• _Your task_:
For every line in the data below that contains "statement", copy the line.

Saved entries
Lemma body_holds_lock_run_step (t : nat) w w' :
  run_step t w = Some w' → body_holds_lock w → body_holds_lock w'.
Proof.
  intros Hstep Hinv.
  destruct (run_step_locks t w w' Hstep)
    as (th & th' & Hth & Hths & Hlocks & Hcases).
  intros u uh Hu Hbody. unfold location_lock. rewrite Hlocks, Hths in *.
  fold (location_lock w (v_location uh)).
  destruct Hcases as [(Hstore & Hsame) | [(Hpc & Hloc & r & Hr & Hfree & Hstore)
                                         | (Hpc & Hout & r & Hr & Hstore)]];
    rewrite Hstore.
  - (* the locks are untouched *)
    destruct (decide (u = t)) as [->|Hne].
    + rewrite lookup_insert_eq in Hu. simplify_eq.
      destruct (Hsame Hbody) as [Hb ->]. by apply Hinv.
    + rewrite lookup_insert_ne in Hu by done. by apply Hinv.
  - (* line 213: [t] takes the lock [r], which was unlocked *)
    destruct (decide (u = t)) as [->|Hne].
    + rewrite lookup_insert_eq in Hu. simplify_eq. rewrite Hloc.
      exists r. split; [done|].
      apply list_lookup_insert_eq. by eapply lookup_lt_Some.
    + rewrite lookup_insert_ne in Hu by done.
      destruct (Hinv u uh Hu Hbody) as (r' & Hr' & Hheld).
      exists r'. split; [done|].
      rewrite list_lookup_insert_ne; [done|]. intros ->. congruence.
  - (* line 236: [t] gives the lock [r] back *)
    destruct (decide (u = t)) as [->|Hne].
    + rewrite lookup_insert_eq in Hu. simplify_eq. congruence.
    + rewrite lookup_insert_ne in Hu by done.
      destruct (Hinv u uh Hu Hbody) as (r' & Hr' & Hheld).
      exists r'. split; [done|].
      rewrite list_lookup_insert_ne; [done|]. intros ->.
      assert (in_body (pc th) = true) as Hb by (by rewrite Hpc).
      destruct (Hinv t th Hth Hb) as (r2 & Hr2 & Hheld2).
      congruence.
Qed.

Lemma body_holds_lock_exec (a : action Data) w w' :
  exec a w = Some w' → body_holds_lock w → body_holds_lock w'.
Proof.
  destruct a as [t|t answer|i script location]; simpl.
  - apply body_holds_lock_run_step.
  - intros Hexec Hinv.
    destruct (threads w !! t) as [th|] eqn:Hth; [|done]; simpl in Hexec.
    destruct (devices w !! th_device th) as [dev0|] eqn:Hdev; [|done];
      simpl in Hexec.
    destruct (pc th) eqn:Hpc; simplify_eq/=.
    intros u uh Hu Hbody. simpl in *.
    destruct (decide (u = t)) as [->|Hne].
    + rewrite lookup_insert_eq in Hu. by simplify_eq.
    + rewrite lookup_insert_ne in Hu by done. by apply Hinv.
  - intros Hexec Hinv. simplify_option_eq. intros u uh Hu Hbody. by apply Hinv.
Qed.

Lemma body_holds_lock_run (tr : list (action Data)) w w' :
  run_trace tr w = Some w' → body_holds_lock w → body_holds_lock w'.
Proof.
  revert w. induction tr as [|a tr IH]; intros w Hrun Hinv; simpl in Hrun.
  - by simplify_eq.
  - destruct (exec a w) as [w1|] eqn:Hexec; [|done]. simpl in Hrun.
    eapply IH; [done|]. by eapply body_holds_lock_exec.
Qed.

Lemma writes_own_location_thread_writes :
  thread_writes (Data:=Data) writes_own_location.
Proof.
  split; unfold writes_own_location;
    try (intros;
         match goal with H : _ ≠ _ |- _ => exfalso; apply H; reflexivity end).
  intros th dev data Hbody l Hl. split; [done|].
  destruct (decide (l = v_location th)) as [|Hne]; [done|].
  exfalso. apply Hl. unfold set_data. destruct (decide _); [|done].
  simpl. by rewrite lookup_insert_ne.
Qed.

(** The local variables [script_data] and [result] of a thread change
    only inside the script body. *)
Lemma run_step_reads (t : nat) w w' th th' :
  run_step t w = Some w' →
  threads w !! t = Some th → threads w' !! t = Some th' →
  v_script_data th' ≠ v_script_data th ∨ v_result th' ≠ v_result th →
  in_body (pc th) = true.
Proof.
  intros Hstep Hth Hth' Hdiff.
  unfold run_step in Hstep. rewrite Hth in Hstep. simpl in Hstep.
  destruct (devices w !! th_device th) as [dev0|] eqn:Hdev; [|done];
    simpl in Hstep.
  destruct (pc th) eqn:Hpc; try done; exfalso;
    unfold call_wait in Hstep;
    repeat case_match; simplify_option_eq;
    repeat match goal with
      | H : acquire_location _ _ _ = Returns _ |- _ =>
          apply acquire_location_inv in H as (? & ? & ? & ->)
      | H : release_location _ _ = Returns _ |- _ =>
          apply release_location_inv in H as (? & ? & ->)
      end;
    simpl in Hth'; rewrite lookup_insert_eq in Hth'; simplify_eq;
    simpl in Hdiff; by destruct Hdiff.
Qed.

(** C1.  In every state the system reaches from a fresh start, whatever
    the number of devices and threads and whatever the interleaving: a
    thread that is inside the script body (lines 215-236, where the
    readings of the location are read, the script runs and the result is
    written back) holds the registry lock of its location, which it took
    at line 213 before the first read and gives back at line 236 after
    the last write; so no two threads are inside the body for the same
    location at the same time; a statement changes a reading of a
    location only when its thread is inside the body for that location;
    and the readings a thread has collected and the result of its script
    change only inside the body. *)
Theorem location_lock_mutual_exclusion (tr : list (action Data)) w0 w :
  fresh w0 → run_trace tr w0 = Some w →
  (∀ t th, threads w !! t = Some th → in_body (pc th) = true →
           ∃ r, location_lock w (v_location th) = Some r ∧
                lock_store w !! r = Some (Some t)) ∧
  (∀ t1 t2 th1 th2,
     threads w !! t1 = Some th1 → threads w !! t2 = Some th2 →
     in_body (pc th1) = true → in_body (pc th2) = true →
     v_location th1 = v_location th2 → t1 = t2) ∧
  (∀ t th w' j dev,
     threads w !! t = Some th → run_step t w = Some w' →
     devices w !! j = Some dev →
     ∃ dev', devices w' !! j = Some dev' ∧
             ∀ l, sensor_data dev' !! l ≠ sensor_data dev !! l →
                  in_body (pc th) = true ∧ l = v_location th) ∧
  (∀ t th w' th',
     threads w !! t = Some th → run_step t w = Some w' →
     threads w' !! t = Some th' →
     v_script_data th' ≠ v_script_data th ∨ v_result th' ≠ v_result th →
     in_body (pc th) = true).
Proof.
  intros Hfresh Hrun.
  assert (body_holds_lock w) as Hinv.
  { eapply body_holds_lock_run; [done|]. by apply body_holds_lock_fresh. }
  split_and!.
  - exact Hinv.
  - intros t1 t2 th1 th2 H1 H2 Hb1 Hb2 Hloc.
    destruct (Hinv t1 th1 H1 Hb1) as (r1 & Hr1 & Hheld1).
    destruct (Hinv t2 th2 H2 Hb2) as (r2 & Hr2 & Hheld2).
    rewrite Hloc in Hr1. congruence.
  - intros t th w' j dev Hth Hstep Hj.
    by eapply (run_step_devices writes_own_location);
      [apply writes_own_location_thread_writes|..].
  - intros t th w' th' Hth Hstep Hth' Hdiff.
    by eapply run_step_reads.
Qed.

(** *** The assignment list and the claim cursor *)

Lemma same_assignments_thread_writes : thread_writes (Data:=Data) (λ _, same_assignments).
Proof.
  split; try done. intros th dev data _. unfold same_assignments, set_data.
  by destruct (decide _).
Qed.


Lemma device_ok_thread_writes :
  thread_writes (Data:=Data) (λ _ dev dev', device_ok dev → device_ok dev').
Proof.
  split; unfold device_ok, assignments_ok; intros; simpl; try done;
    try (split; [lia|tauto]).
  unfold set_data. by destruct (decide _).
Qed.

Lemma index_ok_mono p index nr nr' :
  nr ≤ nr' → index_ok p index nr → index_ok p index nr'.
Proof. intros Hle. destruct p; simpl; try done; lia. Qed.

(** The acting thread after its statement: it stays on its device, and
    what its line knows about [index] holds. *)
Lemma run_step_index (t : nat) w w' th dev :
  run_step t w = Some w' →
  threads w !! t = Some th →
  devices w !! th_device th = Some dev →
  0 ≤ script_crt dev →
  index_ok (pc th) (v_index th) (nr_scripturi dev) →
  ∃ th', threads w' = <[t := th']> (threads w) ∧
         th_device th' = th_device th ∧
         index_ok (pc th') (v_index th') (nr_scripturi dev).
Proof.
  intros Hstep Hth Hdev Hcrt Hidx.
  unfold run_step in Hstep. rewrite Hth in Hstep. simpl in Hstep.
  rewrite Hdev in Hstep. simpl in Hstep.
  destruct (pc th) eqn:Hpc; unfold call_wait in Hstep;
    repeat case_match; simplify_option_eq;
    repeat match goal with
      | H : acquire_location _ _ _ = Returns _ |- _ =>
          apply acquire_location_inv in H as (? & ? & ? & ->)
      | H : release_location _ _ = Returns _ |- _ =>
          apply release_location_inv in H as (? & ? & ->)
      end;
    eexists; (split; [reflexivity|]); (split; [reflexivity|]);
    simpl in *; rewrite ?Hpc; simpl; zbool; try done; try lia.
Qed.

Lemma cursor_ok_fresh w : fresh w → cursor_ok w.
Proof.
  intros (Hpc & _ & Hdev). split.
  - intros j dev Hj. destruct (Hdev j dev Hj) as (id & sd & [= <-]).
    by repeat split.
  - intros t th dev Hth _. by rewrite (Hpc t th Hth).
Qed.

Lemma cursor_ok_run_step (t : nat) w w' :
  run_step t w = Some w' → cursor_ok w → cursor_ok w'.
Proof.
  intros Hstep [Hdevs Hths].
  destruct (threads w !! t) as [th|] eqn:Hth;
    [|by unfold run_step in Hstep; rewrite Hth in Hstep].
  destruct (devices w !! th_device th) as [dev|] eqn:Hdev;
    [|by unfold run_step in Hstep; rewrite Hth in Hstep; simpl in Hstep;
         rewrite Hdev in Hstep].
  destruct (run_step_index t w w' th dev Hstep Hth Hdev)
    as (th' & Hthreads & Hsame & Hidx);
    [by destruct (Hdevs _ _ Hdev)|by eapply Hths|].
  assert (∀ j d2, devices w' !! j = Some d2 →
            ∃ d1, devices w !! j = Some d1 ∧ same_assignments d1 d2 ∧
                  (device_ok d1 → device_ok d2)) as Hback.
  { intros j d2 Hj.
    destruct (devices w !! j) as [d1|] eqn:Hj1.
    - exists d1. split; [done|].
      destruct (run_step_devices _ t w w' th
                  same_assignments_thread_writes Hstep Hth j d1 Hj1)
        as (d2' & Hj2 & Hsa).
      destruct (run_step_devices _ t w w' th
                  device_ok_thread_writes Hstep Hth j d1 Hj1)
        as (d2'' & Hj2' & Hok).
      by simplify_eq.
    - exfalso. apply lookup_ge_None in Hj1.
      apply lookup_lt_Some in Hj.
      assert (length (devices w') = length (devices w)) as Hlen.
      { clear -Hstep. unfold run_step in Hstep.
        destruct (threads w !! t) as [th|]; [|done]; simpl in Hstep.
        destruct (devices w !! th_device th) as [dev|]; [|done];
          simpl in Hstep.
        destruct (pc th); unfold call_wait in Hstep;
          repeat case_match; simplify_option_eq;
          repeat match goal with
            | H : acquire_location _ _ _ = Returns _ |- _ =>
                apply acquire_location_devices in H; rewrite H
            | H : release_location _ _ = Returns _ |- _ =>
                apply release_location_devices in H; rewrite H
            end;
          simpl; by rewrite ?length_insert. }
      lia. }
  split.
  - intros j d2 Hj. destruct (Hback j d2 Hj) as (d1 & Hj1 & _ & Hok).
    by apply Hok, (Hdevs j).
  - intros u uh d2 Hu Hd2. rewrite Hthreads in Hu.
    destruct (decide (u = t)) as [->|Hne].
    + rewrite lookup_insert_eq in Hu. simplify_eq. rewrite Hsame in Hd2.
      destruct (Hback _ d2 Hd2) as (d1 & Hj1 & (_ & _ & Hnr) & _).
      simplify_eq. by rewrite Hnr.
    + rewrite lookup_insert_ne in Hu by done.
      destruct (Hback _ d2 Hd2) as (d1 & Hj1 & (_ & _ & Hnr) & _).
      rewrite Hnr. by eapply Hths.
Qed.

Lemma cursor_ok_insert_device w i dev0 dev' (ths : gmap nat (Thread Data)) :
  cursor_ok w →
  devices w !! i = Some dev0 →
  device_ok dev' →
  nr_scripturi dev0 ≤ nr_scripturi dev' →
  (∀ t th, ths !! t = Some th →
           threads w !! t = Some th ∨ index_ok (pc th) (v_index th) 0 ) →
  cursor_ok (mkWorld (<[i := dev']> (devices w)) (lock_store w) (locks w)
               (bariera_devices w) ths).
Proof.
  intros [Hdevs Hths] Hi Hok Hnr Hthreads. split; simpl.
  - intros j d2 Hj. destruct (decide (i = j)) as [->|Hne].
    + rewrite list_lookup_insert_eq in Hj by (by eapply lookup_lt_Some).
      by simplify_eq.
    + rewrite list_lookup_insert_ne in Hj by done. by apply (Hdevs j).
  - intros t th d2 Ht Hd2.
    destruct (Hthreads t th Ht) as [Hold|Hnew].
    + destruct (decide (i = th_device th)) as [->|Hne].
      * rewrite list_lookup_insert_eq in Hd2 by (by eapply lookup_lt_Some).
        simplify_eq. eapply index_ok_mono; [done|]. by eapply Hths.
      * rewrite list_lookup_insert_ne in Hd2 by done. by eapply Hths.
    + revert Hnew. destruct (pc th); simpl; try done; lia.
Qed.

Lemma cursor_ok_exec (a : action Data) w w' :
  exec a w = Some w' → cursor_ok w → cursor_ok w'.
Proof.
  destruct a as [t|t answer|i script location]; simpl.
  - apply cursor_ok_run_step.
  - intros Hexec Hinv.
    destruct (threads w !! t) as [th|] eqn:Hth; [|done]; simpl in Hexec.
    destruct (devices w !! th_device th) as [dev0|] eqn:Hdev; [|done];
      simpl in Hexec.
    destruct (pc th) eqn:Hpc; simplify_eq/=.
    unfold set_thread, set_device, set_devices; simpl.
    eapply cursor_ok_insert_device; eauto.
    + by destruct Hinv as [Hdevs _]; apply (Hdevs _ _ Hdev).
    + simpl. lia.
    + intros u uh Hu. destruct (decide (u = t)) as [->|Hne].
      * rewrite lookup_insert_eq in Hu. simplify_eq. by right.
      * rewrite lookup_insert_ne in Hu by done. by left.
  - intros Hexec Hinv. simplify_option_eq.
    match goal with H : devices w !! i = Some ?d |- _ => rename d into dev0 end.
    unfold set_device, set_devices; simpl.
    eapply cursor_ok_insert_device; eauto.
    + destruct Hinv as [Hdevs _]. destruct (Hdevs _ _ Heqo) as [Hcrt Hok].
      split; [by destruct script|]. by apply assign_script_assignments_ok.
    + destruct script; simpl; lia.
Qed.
...
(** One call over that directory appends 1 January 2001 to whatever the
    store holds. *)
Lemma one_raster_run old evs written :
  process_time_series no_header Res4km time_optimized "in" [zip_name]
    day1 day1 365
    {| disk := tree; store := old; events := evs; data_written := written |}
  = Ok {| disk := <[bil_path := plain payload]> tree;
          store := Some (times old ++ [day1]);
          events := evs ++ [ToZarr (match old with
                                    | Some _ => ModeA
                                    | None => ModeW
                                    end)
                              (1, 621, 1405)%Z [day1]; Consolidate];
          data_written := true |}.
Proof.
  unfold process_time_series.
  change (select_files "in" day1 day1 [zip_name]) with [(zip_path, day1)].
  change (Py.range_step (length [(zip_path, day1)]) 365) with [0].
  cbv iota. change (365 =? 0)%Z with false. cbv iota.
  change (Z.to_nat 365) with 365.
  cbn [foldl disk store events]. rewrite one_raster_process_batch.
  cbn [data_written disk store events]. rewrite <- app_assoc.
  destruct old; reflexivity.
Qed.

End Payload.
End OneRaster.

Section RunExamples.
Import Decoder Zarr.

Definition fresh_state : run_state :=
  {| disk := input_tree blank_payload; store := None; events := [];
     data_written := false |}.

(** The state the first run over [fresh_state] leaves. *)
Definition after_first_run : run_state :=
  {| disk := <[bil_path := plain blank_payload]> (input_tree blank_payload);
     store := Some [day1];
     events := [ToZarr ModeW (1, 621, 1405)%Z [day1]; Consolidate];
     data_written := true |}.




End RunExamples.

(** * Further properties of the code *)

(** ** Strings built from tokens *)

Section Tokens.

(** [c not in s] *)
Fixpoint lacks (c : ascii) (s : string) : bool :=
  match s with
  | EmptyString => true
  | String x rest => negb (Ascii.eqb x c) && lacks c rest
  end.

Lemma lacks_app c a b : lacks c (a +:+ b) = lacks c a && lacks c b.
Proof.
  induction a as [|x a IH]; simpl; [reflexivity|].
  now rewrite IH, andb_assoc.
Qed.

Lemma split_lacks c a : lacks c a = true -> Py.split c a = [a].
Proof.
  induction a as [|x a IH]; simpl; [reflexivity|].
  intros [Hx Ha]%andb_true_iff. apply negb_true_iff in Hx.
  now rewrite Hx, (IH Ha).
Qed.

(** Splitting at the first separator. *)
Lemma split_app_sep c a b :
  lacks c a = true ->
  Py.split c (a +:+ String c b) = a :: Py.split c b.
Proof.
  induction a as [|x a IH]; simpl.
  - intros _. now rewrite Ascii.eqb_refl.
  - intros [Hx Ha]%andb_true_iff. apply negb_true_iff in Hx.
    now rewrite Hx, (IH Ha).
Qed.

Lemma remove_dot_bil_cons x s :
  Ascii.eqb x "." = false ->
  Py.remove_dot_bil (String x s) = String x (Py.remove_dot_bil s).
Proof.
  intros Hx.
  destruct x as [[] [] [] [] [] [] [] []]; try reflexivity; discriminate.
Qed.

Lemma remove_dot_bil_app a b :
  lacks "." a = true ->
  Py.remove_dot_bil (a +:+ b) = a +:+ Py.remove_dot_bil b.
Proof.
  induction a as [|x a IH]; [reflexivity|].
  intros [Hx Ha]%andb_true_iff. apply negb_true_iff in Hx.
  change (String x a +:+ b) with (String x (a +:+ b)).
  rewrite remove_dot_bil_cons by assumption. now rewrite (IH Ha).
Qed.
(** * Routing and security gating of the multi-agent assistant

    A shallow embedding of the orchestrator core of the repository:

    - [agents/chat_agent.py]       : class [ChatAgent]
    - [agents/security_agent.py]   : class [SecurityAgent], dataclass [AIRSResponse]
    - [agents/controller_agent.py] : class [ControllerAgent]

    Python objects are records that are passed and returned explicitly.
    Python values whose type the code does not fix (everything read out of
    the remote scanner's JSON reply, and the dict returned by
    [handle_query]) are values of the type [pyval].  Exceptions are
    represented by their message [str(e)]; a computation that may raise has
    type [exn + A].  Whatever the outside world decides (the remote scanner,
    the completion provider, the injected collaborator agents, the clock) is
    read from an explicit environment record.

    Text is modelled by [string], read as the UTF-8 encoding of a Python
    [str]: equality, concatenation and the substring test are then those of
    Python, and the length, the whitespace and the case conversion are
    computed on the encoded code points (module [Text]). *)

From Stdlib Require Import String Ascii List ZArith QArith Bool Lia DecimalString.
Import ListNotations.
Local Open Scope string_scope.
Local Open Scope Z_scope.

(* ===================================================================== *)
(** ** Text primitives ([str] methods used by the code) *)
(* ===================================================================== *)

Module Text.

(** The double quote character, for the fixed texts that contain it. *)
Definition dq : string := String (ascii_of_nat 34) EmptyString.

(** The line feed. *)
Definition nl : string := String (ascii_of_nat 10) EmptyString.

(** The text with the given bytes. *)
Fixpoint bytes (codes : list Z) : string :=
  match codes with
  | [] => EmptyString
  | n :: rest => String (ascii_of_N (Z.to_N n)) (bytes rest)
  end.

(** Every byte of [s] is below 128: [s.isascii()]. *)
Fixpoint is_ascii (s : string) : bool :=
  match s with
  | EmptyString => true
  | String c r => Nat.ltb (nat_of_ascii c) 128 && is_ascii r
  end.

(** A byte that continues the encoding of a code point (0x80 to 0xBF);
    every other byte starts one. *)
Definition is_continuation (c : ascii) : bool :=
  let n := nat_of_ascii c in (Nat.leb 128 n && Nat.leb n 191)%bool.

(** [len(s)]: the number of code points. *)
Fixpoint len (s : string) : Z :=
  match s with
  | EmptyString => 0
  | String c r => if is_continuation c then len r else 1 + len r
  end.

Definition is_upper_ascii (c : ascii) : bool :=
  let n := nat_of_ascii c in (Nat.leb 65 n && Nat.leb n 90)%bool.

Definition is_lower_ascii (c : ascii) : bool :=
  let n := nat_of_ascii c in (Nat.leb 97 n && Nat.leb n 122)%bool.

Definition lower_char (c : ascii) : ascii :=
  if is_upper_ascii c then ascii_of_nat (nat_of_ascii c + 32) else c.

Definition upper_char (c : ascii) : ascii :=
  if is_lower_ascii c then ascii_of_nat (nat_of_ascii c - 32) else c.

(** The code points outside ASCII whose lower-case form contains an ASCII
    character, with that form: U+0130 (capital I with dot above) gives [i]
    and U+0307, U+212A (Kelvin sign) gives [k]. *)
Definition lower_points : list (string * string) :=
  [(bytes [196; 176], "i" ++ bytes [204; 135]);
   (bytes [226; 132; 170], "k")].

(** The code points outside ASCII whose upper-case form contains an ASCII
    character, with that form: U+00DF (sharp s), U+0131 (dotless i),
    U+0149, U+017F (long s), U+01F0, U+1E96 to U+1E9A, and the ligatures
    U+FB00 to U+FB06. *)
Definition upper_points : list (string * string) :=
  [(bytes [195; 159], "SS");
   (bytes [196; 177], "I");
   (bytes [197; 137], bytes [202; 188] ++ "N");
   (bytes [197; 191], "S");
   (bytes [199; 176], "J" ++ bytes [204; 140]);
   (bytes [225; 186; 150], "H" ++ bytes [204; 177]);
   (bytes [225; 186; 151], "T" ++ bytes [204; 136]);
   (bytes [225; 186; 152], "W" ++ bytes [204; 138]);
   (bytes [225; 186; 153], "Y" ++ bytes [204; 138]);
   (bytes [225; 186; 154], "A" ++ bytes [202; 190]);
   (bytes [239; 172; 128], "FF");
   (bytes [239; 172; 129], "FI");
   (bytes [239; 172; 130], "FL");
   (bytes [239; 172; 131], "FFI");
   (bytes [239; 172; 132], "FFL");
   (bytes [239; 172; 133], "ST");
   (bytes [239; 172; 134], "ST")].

• _Exercise output_:
    location at the same time; a statement changes a reading of a
(** The acting thread after its statement: it stays on its device, and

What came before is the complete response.